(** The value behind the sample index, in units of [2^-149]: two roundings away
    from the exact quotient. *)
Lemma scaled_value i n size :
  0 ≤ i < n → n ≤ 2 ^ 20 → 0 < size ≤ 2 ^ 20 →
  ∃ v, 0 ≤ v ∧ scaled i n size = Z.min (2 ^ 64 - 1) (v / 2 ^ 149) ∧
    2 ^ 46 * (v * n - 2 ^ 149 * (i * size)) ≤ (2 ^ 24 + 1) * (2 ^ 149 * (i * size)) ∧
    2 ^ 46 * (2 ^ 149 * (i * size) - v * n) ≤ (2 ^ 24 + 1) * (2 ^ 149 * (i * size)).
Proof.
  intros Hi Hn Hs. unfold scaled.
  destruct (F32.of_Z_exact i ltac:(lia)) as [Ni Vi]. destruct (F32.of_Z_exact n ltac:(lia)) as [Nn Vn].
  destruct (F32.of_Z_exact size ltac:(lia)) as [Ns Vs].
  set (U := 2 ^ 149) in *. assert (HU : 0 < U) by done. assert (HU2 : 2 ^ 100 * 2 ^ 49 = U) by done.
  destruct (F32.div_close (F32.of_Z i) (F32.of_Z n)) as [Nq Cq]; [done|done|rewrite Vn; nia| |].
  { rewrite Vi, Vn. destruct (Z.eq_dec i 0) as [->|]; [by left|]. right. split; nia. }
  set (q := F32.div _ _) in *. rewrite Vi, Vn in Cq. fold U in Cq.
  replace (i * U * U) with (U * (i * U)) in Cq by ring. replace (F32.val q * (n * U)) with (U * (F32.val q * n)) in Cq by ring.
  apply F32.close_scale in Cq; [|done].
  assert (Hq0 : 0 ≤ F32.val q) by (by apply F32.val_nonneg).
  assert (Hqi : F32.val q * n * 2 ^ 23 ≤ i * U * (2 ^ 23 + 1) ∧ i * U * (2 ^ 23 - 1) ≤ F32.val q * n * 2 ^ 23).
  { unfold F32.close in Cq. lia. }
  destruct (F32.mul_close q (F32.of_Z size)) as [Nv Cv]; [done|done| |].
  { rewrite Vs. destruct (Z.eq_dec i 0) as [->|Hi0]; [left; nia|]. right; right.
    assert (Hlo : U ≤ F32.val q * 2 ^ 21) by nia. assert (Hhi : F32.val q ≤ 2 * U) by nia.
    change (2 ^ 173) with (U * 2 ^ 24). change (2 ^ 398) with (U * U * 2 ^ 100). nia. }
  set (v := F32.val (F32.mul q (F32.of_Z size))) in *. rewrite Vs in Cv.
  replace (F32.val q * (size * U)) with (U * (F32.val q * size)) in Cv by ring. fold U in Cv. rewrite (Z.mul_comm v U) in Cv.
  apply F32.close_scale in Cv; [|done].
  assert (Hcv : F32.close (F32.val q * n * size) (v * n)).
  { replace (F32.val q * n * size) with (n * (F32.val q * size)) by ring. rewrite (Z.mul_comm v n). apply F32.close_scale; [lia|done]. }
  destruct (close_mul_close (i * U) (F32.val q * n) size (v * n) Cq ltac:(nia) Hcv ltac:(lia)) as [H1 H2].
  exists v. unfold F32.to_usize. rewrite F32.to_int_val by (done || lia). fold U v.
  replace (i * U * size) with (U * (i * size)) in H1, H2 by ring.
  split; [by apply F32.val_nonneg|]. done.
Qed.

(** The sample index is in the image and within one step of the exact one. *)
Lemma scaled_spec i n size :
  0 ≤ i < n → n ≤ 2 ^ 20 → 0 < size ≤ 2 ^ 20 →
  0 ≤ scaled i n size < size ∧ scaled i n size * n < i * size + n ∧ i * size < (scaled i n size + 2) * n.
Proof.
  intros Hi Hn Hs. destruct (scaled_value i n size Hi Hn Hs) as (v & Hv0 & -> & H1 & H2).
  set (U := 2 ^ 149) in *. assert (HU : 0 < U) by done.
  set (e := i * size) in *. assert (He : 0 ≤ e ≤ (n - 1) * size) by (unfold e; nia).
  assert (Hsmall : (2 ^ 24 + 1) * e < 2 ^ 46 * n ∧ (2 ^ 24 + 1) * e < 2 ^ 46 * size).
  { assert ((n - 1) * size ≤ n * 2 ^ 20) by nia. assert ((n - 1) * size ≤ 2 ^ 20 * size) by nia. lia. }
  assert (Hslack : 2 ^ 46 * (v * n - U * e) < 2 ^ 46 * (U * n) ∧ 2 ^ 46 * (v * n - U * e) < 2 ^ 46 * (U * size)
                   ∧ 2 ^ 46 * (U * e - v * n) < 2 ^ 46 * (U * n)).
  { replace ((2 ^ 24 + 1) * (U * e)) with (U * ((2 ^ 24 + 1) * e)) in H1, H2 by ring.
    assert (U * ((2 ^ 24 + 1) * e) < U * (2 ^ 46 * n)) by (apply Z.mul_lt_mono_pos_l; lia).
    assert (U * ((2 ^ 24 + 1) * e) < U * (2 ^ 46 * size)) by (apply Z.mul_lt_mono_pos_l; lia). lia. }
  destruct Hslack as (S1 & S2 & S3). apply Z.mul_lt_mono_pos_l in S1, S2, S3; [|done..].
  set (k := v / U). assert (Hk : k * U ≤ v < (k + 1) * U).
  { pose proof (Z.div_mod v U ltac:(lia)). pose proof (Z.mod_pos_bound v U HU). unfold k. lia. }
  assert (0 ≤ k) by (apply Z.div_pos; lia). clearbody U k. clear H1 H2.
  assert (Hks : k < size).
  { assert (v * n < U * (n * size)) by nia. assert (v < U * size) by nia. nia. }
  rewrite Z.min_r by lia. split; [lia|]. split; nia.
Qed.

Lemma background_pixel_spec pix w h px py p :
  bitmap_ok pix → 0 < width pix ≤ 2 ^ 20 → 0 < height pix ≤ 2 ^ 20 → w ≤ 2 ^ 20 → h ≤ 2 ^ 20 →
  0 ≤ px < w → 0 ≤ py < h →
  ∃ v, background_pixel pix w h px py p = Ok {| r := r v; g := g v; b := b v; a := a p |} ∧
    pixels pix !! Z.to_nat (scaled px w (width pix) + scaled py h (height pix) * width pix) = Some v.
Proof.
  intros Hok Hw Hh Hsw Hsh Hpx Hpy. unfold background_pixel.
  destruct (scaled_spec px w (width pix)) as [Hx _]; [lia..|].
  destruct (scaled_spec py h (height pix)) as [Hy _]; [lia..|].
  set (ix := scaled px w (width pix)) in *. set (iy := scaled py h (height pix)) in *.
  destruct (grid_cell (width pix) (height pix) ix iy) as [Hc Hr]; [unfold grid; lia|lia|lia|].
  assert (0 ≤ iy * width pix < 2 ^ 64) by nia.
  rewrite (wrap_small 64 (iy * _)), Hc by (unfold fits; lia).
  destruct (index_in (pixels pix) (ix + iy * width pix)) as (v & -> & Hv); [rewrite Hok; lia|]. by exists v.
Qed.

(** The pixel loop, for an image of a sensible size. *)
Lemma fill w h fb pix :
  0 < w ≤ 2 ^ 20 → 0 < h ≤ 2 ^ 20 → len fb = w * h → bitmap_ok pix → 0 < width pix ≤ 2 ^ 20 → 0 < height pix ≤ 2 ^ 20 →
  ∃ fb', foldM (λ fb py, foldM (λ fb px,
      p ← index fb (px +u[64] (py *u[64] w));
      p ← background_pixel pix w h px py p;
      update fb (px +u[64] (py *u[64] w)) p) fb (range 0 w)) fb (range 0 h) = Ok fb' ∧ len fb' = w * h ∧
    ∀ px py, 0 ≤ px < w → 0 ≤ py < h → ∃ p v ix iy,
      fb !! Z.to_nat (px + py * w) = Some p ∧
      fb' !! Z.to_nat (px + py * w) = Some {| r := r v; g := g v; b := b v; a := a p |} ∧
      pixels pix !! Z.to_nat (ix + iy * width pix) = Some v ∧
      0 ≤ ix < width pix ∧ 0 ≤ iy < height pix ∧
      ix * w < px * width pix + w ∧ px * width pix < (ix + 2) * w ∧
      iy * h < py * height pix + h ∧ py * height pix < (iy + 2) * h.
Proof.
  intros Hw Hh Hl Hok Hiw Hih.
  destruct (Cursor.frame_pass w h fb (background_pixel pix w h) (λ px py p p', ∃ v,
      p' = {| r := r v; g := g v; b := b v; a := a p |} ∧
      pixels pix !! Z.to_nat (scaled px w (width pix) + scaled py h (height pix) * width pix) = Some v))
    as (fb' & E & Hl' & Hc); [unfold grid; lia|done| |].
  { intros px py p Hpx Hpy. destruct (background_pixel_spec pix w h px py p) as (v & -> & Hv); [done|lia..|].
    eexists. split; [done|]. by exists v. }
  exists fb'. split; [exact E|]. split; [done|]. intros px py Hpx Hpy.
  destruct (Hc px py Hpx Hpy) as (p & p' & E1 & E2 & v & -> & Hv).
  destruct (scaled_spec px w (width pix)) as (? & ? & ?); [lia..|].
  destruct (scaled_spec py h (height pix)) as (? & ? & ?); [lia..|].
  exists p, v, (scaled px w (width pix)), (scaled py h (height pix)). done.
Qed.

--------------------

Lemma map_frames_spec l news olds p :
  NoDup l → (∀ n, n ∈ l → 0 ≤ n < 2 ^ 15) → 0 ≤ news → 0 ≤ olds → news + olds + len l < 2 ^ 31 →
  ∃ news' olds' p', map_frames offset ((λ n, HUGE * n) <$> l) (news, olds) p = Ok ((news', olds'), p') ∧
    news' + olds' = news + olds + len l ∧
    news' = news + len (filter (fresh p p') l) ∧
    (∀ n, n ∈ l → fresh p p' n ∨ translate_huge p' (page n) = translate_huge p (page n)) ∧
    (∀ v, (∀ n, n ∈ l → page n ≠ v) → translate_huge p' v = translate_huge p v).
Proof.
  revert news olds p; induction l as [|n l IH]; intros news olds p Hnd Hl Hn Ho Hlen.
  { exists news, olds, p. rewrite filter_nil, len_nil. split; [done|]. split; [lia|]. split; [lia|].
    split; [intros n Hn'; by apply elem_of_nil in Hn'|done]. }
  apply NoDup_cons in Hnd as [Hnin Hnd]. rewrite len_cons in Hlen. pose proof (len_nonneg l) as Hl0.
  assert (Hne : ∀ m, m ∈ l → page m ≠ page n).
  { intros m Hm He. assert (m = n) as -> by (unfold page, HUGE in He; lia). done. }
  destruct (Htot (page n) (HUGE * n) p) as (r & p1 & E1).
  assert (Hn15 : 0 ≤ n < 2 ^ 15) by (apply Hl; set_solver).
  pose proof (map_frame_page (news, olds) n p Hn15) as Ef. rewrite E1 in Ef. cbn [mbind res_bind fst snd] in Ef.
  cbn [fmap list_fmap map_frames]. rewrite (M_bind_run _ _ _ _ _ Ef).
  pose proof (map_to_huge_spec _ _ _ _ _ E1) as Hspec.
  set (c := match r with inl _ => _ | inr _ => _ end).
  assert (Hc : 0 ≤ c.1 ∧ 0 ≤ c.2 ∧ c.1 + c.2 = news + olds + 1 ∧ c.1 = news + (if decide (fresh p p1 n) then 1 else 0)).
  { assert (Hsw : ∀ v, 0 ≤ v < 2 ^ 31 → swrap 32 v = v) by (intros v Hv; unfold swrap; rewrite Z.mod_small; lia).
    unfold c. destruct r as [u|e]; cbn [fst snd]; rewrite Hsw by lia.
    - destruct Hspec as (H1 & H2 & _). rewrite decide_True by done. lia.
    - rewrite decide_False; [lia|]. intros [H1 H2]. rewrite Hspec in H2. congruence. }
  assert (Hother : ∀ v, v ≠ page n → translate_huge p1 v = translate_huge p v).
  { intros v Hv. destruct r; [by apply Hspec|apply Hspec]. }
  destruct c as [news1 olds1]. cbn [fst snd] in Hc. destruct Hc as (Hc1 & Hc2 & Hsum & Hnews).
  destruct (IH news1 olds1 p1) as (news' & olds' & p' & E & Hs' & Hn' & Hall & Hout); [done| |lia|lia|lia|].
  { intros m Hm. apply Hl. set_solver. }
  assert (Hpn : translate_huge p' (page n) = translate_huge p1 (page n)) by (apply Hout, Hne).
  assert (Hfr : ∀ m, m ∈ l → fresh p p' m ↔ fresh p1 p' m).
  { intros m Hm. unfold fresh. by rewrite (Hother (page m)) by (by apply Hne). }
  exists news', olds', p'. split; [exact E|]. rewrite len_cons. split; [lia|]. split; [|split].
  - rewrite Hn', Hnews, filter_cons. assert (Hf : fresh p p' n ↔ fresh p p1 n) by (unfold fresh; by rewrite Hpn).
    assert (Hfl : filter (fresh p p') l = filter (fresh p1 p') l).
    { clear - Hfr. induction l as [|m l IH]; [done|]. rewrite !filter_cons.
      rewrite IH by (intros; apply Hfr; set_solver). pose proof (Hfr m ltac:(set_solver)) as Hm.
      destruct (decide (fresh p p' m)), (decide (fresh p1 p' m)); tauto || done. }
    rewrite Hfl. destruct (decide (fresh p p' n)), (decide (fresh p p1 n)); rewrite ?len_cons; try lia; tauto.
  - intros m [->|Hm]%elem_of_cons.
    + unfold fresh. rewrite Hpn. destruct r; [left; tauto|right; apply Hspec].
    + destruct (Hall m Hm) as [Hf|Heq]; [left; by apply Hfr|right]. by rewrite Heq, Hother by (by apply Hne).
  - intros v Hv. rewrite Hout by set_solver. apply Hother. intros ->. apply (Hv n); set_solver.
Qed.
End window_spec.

--------------------

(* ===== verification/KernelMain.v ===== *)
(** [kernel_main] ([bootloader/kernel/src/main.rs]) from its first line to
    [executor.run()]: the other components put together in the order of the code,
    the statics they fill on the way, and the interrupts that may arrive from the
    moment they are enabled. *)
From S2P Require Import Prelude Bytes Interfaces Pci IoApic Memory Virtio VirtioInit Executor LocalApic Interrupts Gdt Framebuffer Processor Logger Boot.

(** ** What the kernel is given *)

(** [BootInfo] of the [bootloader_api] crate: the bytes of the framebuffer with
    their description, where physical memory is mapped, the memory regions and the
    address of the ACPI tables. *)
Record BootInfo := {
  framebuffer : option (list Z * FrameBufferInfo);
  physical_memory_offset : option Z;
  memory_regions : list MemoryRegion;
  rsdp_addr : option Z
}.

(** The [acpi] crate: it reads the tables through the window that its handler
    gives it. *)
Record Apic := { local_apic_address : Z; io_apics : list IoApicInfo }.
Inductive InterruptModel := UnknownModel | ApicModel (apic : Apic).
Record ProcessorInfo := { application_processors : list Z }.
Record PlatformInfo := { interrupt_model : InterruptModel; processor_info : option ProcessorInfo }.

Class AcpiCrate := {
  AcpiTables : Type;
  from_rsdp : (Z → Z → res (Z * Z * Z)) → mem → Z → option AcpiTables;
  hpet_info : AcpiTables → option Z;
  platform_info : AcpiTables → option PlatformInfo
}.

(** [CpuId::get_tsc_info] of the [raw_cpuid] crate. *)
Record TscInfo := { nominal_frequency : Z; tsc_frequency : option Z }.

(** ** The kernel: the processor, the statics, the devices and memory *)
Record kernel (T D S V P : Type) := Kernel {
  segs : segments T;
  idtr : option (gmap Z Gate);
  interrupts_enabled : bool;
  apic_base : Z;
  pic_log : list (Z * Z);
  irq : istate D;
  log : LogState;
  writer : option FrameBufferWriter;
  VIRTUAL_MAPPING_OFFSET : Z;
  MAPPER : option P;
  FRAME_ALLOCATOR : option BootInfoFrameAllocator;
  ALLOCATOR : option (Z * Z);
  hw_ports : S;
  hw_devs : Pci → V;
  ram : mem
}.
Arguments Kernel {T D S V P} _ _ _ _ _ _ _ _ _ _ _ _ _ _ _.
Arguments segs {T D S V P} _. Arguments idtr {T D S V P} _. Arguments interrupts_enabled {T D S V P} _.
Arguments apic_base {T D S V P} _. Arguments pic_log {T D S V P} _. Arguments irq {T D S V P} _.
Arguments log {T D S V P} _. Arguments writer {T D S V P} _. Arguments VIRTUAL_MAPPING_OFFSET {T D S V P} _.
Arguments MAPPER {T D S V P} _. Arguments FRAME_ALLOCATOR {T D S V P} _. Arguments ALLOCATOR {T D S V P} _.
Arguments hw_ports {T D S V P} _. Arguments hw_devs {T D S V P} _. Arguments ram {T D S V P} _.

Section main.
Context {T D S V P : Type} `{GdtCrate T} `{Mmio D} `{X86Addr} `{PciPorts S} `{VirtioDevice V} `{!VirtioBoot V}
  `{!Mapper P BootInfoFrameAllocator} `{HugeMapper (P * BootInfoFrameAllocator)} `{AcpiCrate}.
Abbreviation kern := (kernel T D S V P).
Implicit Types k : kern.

--------------------

Exercise goal: All lines above in which the word "idtr" occurs should be identified and copied.

Response:
  idtr : option (gmap Z Gate);
Arguments segs {T D S V P} _. Arguments idtr {T D S V P} _. Arguments interrupts_enabled {T D S V P} _.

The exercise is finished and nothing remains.